__INSTRUCTIONS TO FOLLOW__
Exactly reproduce the data from its first line through the line with "rewrite group_keys_In in H1, H2.", leaving out every line after it.

[Data extracted from a collection]
########
Lemma complete_horizons_runs df_model :
  filter inc_case df_model <> [] ->
  exists kept,
    complete_horizons df_model = Done kept
    /\ (forall r, In r kept -> In r df_model)
    /\ (exists r, In r kept /\ inc_case r = true)
    /\ (forall r1 r2,
          In r1 kept -> In r2 kept ->
          inc_case r1 = true -> inc_case r2 = true ->
          List.length (at_location (location r1) (filter inc_case kept))
          = List.length (at_location (location r2) (filter inc_case kept))).
Proof.
  intros Hne. set (inc := filter inc_case df_model) in *.
  destruct (Nat.ltb 1 (List.length (unique (group_sizes inc)))) eqn:Hgt.
  - apply Nat.ltb_lt in Hgt. unfold unique in Hgt.
    destruct (nodup_two_values_inv _ Hgt) as (x & y & Hx & Hy & Hxy).
    rewrite sizes_values in Hx, Hy. apply in_map_iff in Hx, Hy.
    destruct Hx as (l1 & <- & H1). destruct Hy as (l2 & <- & H2).
    rewrite group_keys_In in H1, H2.
    pose proof (complete_horizons_differing df_model l1 l2 H1 H2 Hxy) as Hrun.
    fold inc in Hrun. set (M := max_size (group_sizes inc)) in *.
    eexists. split; [exact Hrun|].
    assert (Hkinc : forall r,
               In r (filter (fun r => Nat.eqb (List.length (at_location (location r) inc)) M) inc)
               -> In r inc /\ List.length (at_location (location r) inc) = M).
    { intros r Hr. apply filter_In in Hr. destruct Hr as [Hr E].
      apply Nat.eqb_eq in E. auto. }
    split; [|split].
    + intros r Hr. apply Hkinc in Hr. destruct Hr as [Hr _].
      apply filter_In in Hr. apply Hr.
    + destruct (max_size_reached Hne) as (l0 & Hl0 & Hm). fold inc M in Hm.
      apply in_map_iff in Hl0. destruct Hl0 as (r & E & Hr).
      exists r. split.
      * apply filter_In. split; [exact Hr|]. rewrite E. apply Nat.eqb_eq, Hm.
      * apply filter_In in Hr. apply Hr.
    + intros r1 r2 Hr1 Hr2 _ _.
      rewrite filter_all.
      2:{ intros r Hr. apply Hkinc in Hr. destruct Hr as [Hr _].
          apply filter_In in Hr. apply Hr. }
      rewrite !at_location_kept.
      apply Hkinc in Hr1, Hr2. destruct Hr1 as [_ E1]. destruct Hr2 as [_ E2].
      rewrite E1, E2, Nat.eqb_refl. congruence.
  - apply Nat.ltb_ge in Hgt.
    assert (Hone : List.length (unique (group_sizes inc)) = 1%nat).
    { pose proof (sizes_nonempty Hne) as Hs. unfold unique in *.
      destruct (map snd (group_sizes inc)) as [|a xs] eqn:E; [congruence|].
      assert (Hin : In a (nodup Nat.eq_dec (a :: xs)))
        by (apply nodup_In; left; reflexivity).
      destruct (nodup Nat.eq_dec (a :: xs)); [destruct Hin|simpl in *; lia]. }
    exists df_model. split.
    + unfold complete_horizons. fold inc.
      apply Nat.ltb_ge in Hgt. rewrite Hgt, Hone. reflexivity.
    + split; [auto|]. split.
      * destruct inc as [|r inc'] eqn:E; [congruence|].
        exists r.
        assert (Hr : In r (filter inc_case df_model))
          by (fold inc; rewrite E; left; reflexivity).
        apply filter_In in Hr. exact Hr.
      * intros r1 r2 Hr1 Hr2 Hi1 Hi2. fold inc.
        destruct (Nat.eq_dec (List.length (at_location (location r1) inc))
                             (List.length (at_location (location r2) inc)))
          as [E|Hd]; [exact E|].
        exfalso.
        assert (Hl : forall r, In r df_model -> inc_case r = true ->
                               In (location r) (map location inc)).
        { intros r Hr Hi. apply in_map. apply filter_In. auto. }
        pose proof (@nodup_two_values _ _ _
                      (@size_of_location inc _ (Hl r1 Hr1 Hi1))
                      (@size_of_location inc _ (Hl r2 Hr2 Hi2)) Hd) as H.
        unfold unique in Hgt. lia.
Qed.

(** X6.  After the two checks that skip a model without weekly incident-case
    rows, the assertion on the numbers of rows per location cannot fail:
    the horizon filter always returns, with rows of the model only, at
    least one weekly incident-case row, and the same number of such rows
    at every location it keeps. *)
Theorem complete_horizons_never_aborts (df_model : list row) :
  filter inc_case df_model <> [] ->
  exists kept,
    complete_horizons df_model = Done kept
    /\ (forall r, In r kept -> In r df_model)
    /\ (exists r, In r kept /\ inc_case r = true)
    /\ (forall r1 r2,
          In r1 kept -> In r2 kept ->
          inc_case r1 = true -> inc_case r2 = true ->
          List.length (at_location (location r1) (filter inc_case kept))
          = List.length (at_location (location r2) (filter inc_case kept))).
Proof. exact (@complete_horizons_runs df_model). Qed.

Lemma complete_horizons_never_aborts_witness :
  exists kept,
    complete_horizons Samples.df_gap = Done kept
    /\ List.length kept = 8%nat.
Proof.
  destruct (@complete_horizons_never_aborts Samples.df_gap)
    as (kept & E & _).
  - vm_compute. discriminate.
  - exists kept. split; [exact E|].
    vm_compute in E. inversion E. reflexivity.
Defined.
End NormalizerTotalFacts.

(** ** The location universe as a whole *)

Section UniverseFacts.
Import Locations.

Lemma fold_set_keys A V (kf : A -> string) (vf : A -> V) l : forall d0 k,
  In k (keys (fold_left (fun d x => dict_set (kf x) (vf x) d) l d0)) <->
  In k (keys d0) \/ exists x, In x l /\ kf x = k.
Proof.
  induction l as [|a l IH]; intros d0 k; simpl.
  - split; [auto|]. intros [H|(x & [] & _)]. exact H.
  - rewrite IH. split.
    + intros [H|(x & Hx & E)].
      * destruct (dict_set_key _ _ _ _ H) as [->|H']; [|auto].
        right. exists a. auto.
      * right. exists x. auto.
    + intros [H|(x & [<-|Hx] & E)].
      * left. apply dict_set_keeps_keys. exact H.
      * left. subst k. apply dict_set_has_key.
      * right. exists x. auto.
Qed.

Lemma fold_set_NoDup A V (kf : A -> string) (vf : A -> V) l : forall d0,
  NoDup (keys d0) ->
  NoDup (keys (fold_left (fun d x => dict_set (kf x) (vf x) d) l d0)).
Proof.
  induction l as [|a l IH]; intros d0 H; simpl; [exact H|].
  apply IH. apply dict_set_NoDup. exact H.
Qed.

Lemma dict_set_keys_eq V W k (v : V) (w : W) d : forall d',
  keys d = keys d' -> keys (dict_set k v d) = keys (dict_set k w d').
Proof.
  unfold keys. induction d as [|[k0 v0] d IH]; intros [|[k1 w1] d'] H;
    simpl in *; try discriminate; [reflexivity|].
  inversion H; subst k1.
  destruct (String.eqb k k0); simpl; f_equal; auto.
Qed.





Lemma traverse_runs A B (f : A -> outcome B) l :
  (forall a, In a l -> exists b, f a = Done b) ->
  exists bs, traverse f l = Done bs.
Proof.
  induction l as [|a l IH]; intros H; simpl; [eexists; reflexivity|].
  destruct (H a (or_introl eq_refl)) as (b & ->).
  destruct IH as (bs & ->); [intros x Hx; apply H; right; exact Hx|].
  eexists. reflexivity.
Qed.









End UniverseFacts.

Section UniverseClaims.
Import Locations.


(** X8.  In county mode the universe is always built.  Its codes are the
    location codes of the rows without an abbreviation and of the nation,
    each once and without 11001, and every code stands for itself as its
    name. *)
Theorem counties_universe_codes (df_loc : list row) :
  exists u,
    counties_universe df_loc = Done u
    /\ NoDup (fips_to_evaluate u)
    /\ (forall c, In c (fips_to_evaluate u) <->
                  c <> "11001"
                  /\ exists r, In r df_loc /\ location r = c
                               /\ (abbreviation r = None \/ c = "US"))
    /\ (forall c name, In (c, name) (fips_to_us_state u) -> name = c).
Proof.
  eexists. split; [reflexivity|]. simpl.
  set (rows := filter (fun r => match abbreviation r with
                                | None => true
                                | Some _ => String.eqb (location r) "US"
                                end) df_loc).
  split; [|split].
  - apply NoDup_filter. apply fold_set_NoDup. constructor.
  - intros c. rewrite filter_In, negb_true_iff, String.eqb_neq.
    rewrite (fold_set_keys (fun r : row => location r) (fun r => location r)).
    split.
    + intros [[[]|(r & Hr & E)] Hne]. split; [exact Hne|].
      unfold rows in Hr. apply filter_In in Hr. destruct Hr as [Hr Hk].
      exists r. split; [exact Hr|]. split; [exact E|].
      destruct (abbreviation r); [|auto].
      right. apply String.eqb_eq in Hk. congruence.
    + intros (Hne & r & Hr & E & Hk). split; [|exact Hne].
      right. exists r. split; [|exact E].
      unfold rows. apply filter_In. split; [exact Hr|].
      destruct (abbreviation r); [|reflexivity].
      destruct Hk as [Hk|Hk]; [discriminate|].
      apply String.eqb_eq. congruence.
  - intros c name.
    assert (H : forall (l : list row) (d : dict string),
               (forall k v, In (k, v) d -> v = k) ->
               forall k v,
                 In (k, v) (fold_left (fun d r => dict_set (location r) (location r) d) l d)
                 -> v = k).
    { induction l as [|r l IH]; intros d Hd k v; simpl; [apply Hd|].
      apply IH. intros k' v' Hin.
      destruct (dict_set_entry _ _ _ _ _ Hin) as [[-> ->]|Hold];
        [reflexivity|exact (Hd _ _ Hold)]. }
    apply (H rows []). intros k v [].
Qed.
End UniverseClaims.

Section NormalizeClaims.
Import Forecast.


Lemma str_rows_In df x :
  In x (str_rows df) ->
  exists r, In r df /\ Raw.location r = Some (location x)
            /\ Raw.target_end_date r = target_end_date x.
Proof.
  unfold str_rows. rewrite in_flat_map. intros (r & Hr & Hx).
  exists r. destruct (Raw.location r) as [l|]; [|destruct Hx].
  destruct Hx as [<-|[]]. auto.
Qed.

Lemma string_locations_checked raw eval_date :
  forallb (fun r => isinstance_str (Raw.location r))
          (filter (fun r => (Raw.target_end_date r <=? eval_date)%Z) raw)
  = true <->
  forall r, In r raw -> (Raw.target_end_date r <= eval_date)%Z ->
            Raw.location r <> None.
Proof.
  rewrite forallb_forall. split.
  - intros H r Hr Hd.
    assert (Hin : In r (filter (fun r => (Raw.target_end_date r <=? eval_date)%Z)
                               raw))
      by (apply filter_In; split; [exact Hr|apply Z.leb_le; exact Hd]).
    apply H in Hin. destruct (Raw.location r); [discriminate|discriminate Hin].
  - intros H r Hr. apply filter_In in Hr. destruct Hr as [Hr Hd].
    apply Z.leb_le in Hd. specialize (H r Hr Hd).
    destruct (Raw.location r); [reflexivity|congruence].
Qed.

Lemma string_locations_done raw eval_date df :
  string_locations raw eval_date = Done df ->
  df = str_rows (filter (fun r => (Raw.target_end_date r <=? eval_date)%Z) raw)
  /\ forall r, In r raw -> (Raw.target_end_date r <= eval_date)%Z ->
               Raw.location r <> None.
Proof.
  unfold string_locations.
  destruct (forallb _ _) eqn:E; cbn [assert bind]; [|discriminate].
  intros H. inversion H. split; [reflexivity|].
  apply string_locations_checked. exact E.
Qed.

Lemma string_locations_abort raw eval_date msg :
  string_locations raw eval_date = Abort msg ->
  msg = "All FIPS locations must be a string"
  /\ exists r, In r raw /\ (Raw.target_end_date r <= eval_date)%Z
               /\ Raw.location r = None.
Proof.
  unfold string_locations.
  destruct (forallb _ _) eqn:E; cbn [assert bind]; [discriminate|].
  intros H. inversion H. split; [reflexivity|].
  assert (Hex : existsb (fun r => negb (isinstance_str (Raw.location r)))
                  (filter (fun r => (Raw.target_end_date r <=? eval_date)%Z) raw)
                = true).
  { clear H. induction (filter _ raw) as [|r l IH]; simpl in *; [discriminate|].
    destruct (isinstance_str (Raw.location r)); simpl in *; auto. }
  apply existsb_exists in Hex. destruct Hex as (r & Hr & Hn).
  apply filter_In in Hr. destruct Hr as [Hr Hd]. apply Z.leb_le in Hd.
  exists r. destruct (Raw.location r); [discriminate Hn|auto].
Qed.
########
__ANSWER FOR THIS EXERCISE__
Lemma complete_horizons_runs df_model :
  filter inc_case df_model <> [] ->
  exists kept,
    complete_horizons df_model = Done kept
    /\ (forall r, In r kept -> In r df_model)
    /\ (exists r, In r kept /\ inc_case r = true)
    /\ (forall r1 r2,
          In r1 kept -> In r2 kept ->
          inc_case r1 = true -> inc_case r2 = true ->
          List.length (at_location (location r1) (filter inc_case kept))
          = List.length (at_location (location r2) (filter inc_case kept))).
Proof.
  intros Hne. set (inc := filter inc_case df_model) in *.
  destruct (Nat.ltb 1 (List.length (unique (group_sizes inc)))) eqn:Hgt.
  - apply Nat.ltb_lt in Hgt. unfold unique in Hgt.
    destruct (nodup_two_values_inv _ Hgt) as (x & y & Hx & Hy & Hxy).
    rewrite sizes_values in Hx, Hy. apply in_map_iff in Hx, Hy.
    destruct Hx as (l1 & <- & H1). destruct Hy as (l2 & <- & H2).
    rewrite group_keys_In in H1, H2.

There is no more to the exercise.